§ **Available records**:
★ ★ ★ ★

(** From an interrupt *)
Lemma wp_pend_notified k t x : ngood k → k_tcbs k !! t = Some x → event_in k t = None → uxSchedulerSuspended k ≠ 0 →
  wp (kl (listINSERT_END PendingReadyL (EventItem t))) (λ _ k', roused k t k' ∧
    event_in k' t = Some PendingReadyL ∧ pendsv k' = pendsv k) k.
Proof.
  intros (v & [Hinv Hi]%ksafe_kinv & Hp) Hx He Hs.
  assert (wp (kl (listINSERT_END PendingReadyL (EventItem t))) (λ _ k',
    (∃ s, k' = k <| k_lists := s |> ∧ krep s (k_tcbs k) (vend PendingReadyL (EventItem t) v)) ∧ frame k k') k) as Hw.
  { apply wp_frame; [intros; solve_keeps|]. apply wp_kl.
    eapply ws_listINSERT_END; [apply Hinv|by apply (event_in_none k v Hinv)|simpl; eauto| |intros s Hk; by exists s].
    apply list_fixed; [apply Hinv|set_solver]. }
  eapply wp_mono; [exact Hw|]. intros _ k' ((s & -> & Hk) & Hf).
  assert (is_Some (rings v !! PendingReadyL)) as HR by (apply list_fixed; [apply Hinv|set_solver]).
  pose proof (λ j l, in_list_vend (ki_rep _ _ _ Hinv) (EventItem t) j PendingReadyL l HR) as Hmem.
  assert (kinv (k <| k_lists := s |>) (vend PendingReadyL (EventItem t) v)) as Hinv' by (by apply kinv_enter_event).
  assert (∀ u l, event_in (k <| k_lists := s |>) u = Some l ↔ (u = t ∧ l = PendingReadyL) ∨ event_in k u = Some l) as Hev.
  { intros u l. rewrite (event_in_iff _ _ Hinv' u l), (event_in_iff _ _ Hinv u l), Hmem. naive_solver. }
  assert (event_in (k <| k_lists := s |>) t = Some PendingReadyL) as Het by (apply Hev; by left).
  split_and!; [|done|done]. split; [|done| |by right| |done|done].
  - apply (sgood_intro _ _ _ (vend PendingReadyL (EventItem t) v)); [done| |].
    + destruct Hi as [p Hl]. exists p. apply Hmem. by right.
    + intros u l [[_ ->]|Hl]%Hmem; [done|by eapply Hp].
  - eapply views_kept_ready; [exact Hinv|exact Hinv'|]. intros u p Hl. exists p. apply Hmem. by right.
  - intros u Hne. split; apply option_eq; intros l; [rewrite Hev; naive_solver|].
    rewrite (state_in_iff _ _ Hinv' u l), (state_in_iff _ _ Hinv u l), Hmem. naive_solver.
Qed.
Lemma wp_rouse_from_isr k t x w : ngood k → k_tcbs k !! t = Some x → event_in k t = None →
  wp (notify_ready_from_isr t w) (λ w' k', roused k t k' ∧
    (uxSchedulerSuspended k = 0 → ready k' t = true) ∧
    (uxSchedulerSuspended k ≠ 0 → event_in k' t = Some PendingReadyL) ∧
    (w' = Some true ↔ w = Some true ∨ is_Some w ∧ prio_above_current k t) ∧ pendsv k' = pendsv k) k.
Proof.
  intros Hg Hx He. unfold notify_ready_from_isr. apply wp_bind. apply (wp_no_event_list k t x); [done..|].
  apply wp_bind, wp_getM, wp_bind.
  apply (wp_mono _ (λ _ k', roused k t k' ∧
    (uxSchedulerSuspended k = 0 → ready k' t = true) ∧
    (uxSchedulerSuspended k ≠ 0 → event_in k' t = Some PendingReadyL) ∧ pendsv k' = pendsv k)).
  { destruct (Z.eqb_spec (uxSchedulerSuspended k) 0) as [Hz|Hnz].
    - eapply wp_mono; [apply (wp_pendsv (kl (listREMOVE_ITEM (StateItem t)) ;> prvAddTaskToReadyList t)); [intros; solve_blind|by apply (wp_ready_notified k t x)]|].
      intros _ k' ((Hr & Hrd & _) & Hpd). by split_and!.
    - eapply wp_mono; [by apply (wp_pend_notified k t x)|]. intros _ k' (? & ? & ?). by split_and!. }
  intros _ k' (Hz & Hr0 & Hr1 & Hpd). pose proof (rz_tcbs _ _ _ Hz) as HT. assert (k_tcbs k' !! t = Some x) as Hx' by by rewrite HT.
  destruct (rz_good _ _ _ Hz) as (v' & [Hinv' _]%ksafe_kinv & _).
  assert (prio_above_current k' t ↔ prio_above_current k t) as Hab.
  { unfold prio_above_current. by rewrite HT, (fr_current _ _ (fr_frame0 _ _ (rz_frame _ _ _ Hz))). }
  apply wp_bind. eapply (wp_preempts_iff k' v' t x); [done|done|]. intros b Hb. rewrite Hab in Hb. destruct b.
  - apply wp_bind, wp_setYieldPending, wp_ret. split_and!; try done.
    + eapply roused_yield; [exact Hz|done|done|done|split; [by split|done]|apply ngood_yield, Hz].
    + destruct w as [b|]; simpl; [|naive_solver]. split; [|done]. intros _. right. split; [done|by apply Hb].
  - apply wp_ret. split_and!; try done. split; [by left|]. intros [?|[_ ?%Hb]]; done.
Qed.
(* ===== verification/NotifyMachine.v ===== *)
(** * Tasks and interrupts that notify each other

    The machine of [Prog] for the task notifications: any number of tasks wait
    for their own notifications with or without a time-out and notify others,
    interrupts notify, the tick and the context switch come between any two
    steps.  The invariant of every run has the fact that no wake-up is lost: a
    task that is not ready, nor about to be readied, waits for an entry that
    nothing has come to. *)
From S2P Require Import Prelude KList KListSpec KListProps Tasks TasksView TasksInv TasksTick TasksBlock TasksResume TasksOps.
From S2P Require Import TasksEvents TasksMachine TasksWaiters TasksFrame TasksBlind TasksDetach Prog TaskNotify NotifyOps.
From Stdlib Require Import ZifyBool.

(** ** The abstract state: the values of each task *)
Definition abs (k : kernel) : gmap Z (list Z) := ulNotifiedValue <$> k_tcbs k.
(** A notification comes in; a count is taken; bits are cleared. *)
Inductive nstep (a : gmap Z (list Z)) : gmap Z (list Z) → Prop :=
| n_quiet : nstep a a
| n_notify t vs n old eAction received v : a !! t = Some vs → vs !! n = Some old →
    nstep a (<[t := <[n := new_value eAction received v old]> vs]> a)
| n_take t vs n old (clear : bool) : a !! t = Some vs → vs !! n = Some old → old ≠ 0 →
    nstep a (<[t := <[n := if clear then 0 else wrap32 (old - 1)]> vs]> a)
| n_clear t vs n old m : a !! t = Some vs → vs !! n = Some old →
    nstep a (<[t := <[n := and_not old m]> vs]> a).

Lemma abs_notes k t : abs k !! t = fst <$> notes k t.
Proof. unfold abs, notes. rewrite lookup_fmap. by destruct (k_tcbs k !! t). Qed.
Lemma abs_same k k' : (∀ t, notes k' t = notes k t) → abs k' = abs k.
Proof. intros He. apply map_eq. intros t. by rewrite !abs_notes, He. Qed.
Lemma abs_changed k k' t vs st : (∀ u, notes k' u = if decide (u = t) then Some (vs, st) else notes k u) →
  abs k' = <[t := vs]> (abs k).
Proof.
  intros He. apply map_eq. intros u. rewrite abs_notes, He. case_decide as Hu.
  - subst u. by rewrite lookup_insert_eq.
  - by rewrite lookup_insert_ne, abs_notes.
Qed.

(** ** The machine *)
Definition nruns (t : Z) (k : kernel) : Prop := pxCurrentTCB k = Some t ∧ pendsv k = false.

Inductive ncall :=
| NTake (ux : Z) (clear : bool) (ticks : Z)
| NWait (ux entry exit ticks : Z)
| NNotify (t ux v : Z) (eAction : eNotifyAction)
| NYield.
Definition ncode (c : ncall) : KP unit :=
  match c with
  | NTake ux clear ticks => let! _ := ulTaskGenericNotifyTake ux clear ticks in Ret tt
  | NWait ux entry exit ticks => let! _ := xTaskGenericNotifyWait ux entry exit ticks in Ret tt
  | NNotify t ux v eAction => let! _ := Atomic (xTaskGenericNotify (Some t) ux v eAction) in Ret tt
  | NYield => Atomic portYIELD_WITHIN_API
  end.
(** The handlers end in [portYIELD_FROM_ISR( xHigherPriorityTaskWoken )]. *)
Inductive nirq :=
| NTick
| NPendSV
| NNotifyISR (t ux v : Z) (eAction : eNotifyAction)
| NGiveISR (t ux : Z).
Definition yield_if (w : option bool) : K unit :=
  when (match w with Some true => true | _ => false end) then portYIELD_WITHIN_API.
Definition nhandler (i : nirq) : K unit :=
  match i with
  | NTick => xPortSysTickHandler
  | NPendSV => xPortPendSVHandler
  | NNotifyISR t ux v eAction =>
      let* (_, w) := xTaskGenericNotifyFromISR (Some t) ux v eAction (Some false) in yield_if w
  | NGiveISR t ux => let* w := vTaskGenericNotifyGiveFromISR (Some t) ux (Some false) in yield_if w
  end.
(* ===== verification/EventProps.v ===== *)
(** * The properties of event groups *)
From S2P Require Import Prelude KList KListSpec KListProps Tasks TasksView TasksInv TasksTick.
From S2P Require Import TasksBlock TasksResume TasksOps TasksEvents TasksMachine TasksTrace TasksCheck.
From S2P Require Import TasksCreate TasksWaiters TasksFrame TasksBlind TasksDetach Prog SchedLock Heap4 EventGroups EventGroupOps.
From Stdlib Require Import ZifyBool.

#[local] Arguments Z.testbit : simpl never.
#[local] Arguments Z.lor : simpl never.
#[local] Arguments Z.land : simpl never.

Section props.
Context (idle : Z).

(** An event group whose bits and whose call's bits leave the control byte free. *)
Definition event_bits (bits : Z) : Prop := 0 ≤ bits < 16777216.
Lemma lor_bound a b n : 0 ≤ n → 0 ≤ a < 2 ^ n → 0 ≤ b < 2 ^ n → 0 ≤ Z.lor a b < 2 ^ n.
Proof.
  intros Hn Ha Hb. split; [apply Z.lor_nonneg; lia|].
  destruct (decide (Z.lor a b = 0)) as [->|Hnz]; [lia|].
  assert (0 < Z.lor a b) by (pose proof (proj2 (Z.lor_nonneg a b)); lia).
  apply Z.log2_lt_pow2; [done|]. rewrite Z.log2_lor by lia.
  assert (∀ x, 0 ≤ x < 2 ^ n → Z.log2 x < n ∨ x = 0) as Hx.
  { intros x Hx. destruct (decide (x = 0)); [by right|left]. apply Z.log2_lt_pow2; lia. }
  assert (n ≠ 0 ∨ n = 0) as [?| ->] by lia; [|simpl in *; assert (a = 0) by lia; assert (b = 0) by lia; by subst].
  destruct (Hx a Ha) as [?| ->]; destruct (Hx b Hb) as [?| ->]; simpl; lia.
Qed.
Lemma event_bits_lor a b : event_bits a → event_bits b → event_bits (Z.lor a b).
Proof. apply (lor_bound a b 24). lia. Qed.
Lemma woken_value_u32 bits : event_bits bits → u32 (woken_value bits).
Proof.
  intros Hb. unfold event_bits in Hb. unfold u32, MAX32.
  apply (lor_bound _ _ 32); [lia| |unfold taskEVENT_LIST_ITEM_VALUE_IN_USE; lia].
  apply (lor_bound _ _ 32); unfold eventUNBLOCKED_DUE_TO_BIT_SET; lia.
Qed.
Lemma no_control bits : event_bits bits → Z.land bits eventEVENT_BITS_CONTROL_BYTES = 0.
Proof.
  intros [Hb1 Hb2]. apply Z.bits_inj'. intros n Hn. rewrite Z.land_spec, Z.testbit_0_l.
  destruct (decide (n < 24)) as [Hl|Hl].
  - replace (Z.testbit eventEVENT_BITS_CONTROL_BYTES n) with false; [by rewrite andb_false_r|].
    change eventEVENT_BITS_CONTROL_BYTES with (Z.shiftl 255 24). by rewrite Z.shiftl_spec_low.
  - replace (Z.testbit bits n) with false; [done|]. symmetry.
    destruct (decide (bits = 0)) as [->|]; [by rewrite Z.testbit_0_l|].
    apply Z.bits_above_log2; [done|]. assert (Z.log2 bits < 24); [|lia]. apply (Z.log2_lt_pow2 bits 24); lia.
Qed.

★ ★ ★ ★

§ **Exercise**: Report all lines of the material that contain the word "done".

§ **Worked solution**:
  split_and!; [|done|done]. split; [|done| |by right| |done|done].
  - apply (sgood_intro _ _ _ (vend PendingReadyL (EventItem t) v)); [done| |].
    + intros u l [[_ ->]|Hl]%Hmem; [done|by eapply Hp].
  intros Hg Hx He. unfold notify_ready_from_isr. apply wp_bind. apply (wp_no_event_list k t x); [done..|].
  apply wp_bind. eapply (wp_preempts_iff k' v' t x); [done|done|]. intros b Hb. rewrite Hab in Hb. destruct b.
  - apply wp_bind, wp_setYieldPending, wp_ret. split_and!; try done.
    + eapply roused_yield; [exact Hz|done|done|done|split; [by split|done]|apply ngood_yield, Hz].
    + destruct w as [b|]; simpl; [|naive_solver]. split; [|done]. intros _. right. split; [done|by apply Hb].
  - apply wp_ret. split_and!; try done. split; [by left|]. intros [?|[_ ?%Hb]]; done.
  apply Z.log2_lt_pow2; [done|]. rewrite Z.log2_lor by lia.
  - replace (Z.testbit bits n) with false; [done|]. symmetry.
    apply Z.bits_above_log2; [done|]. assert (Z.log2 bits < 24); [|lia]. apply (Z.log2_lt_pow2 bits 24); lia.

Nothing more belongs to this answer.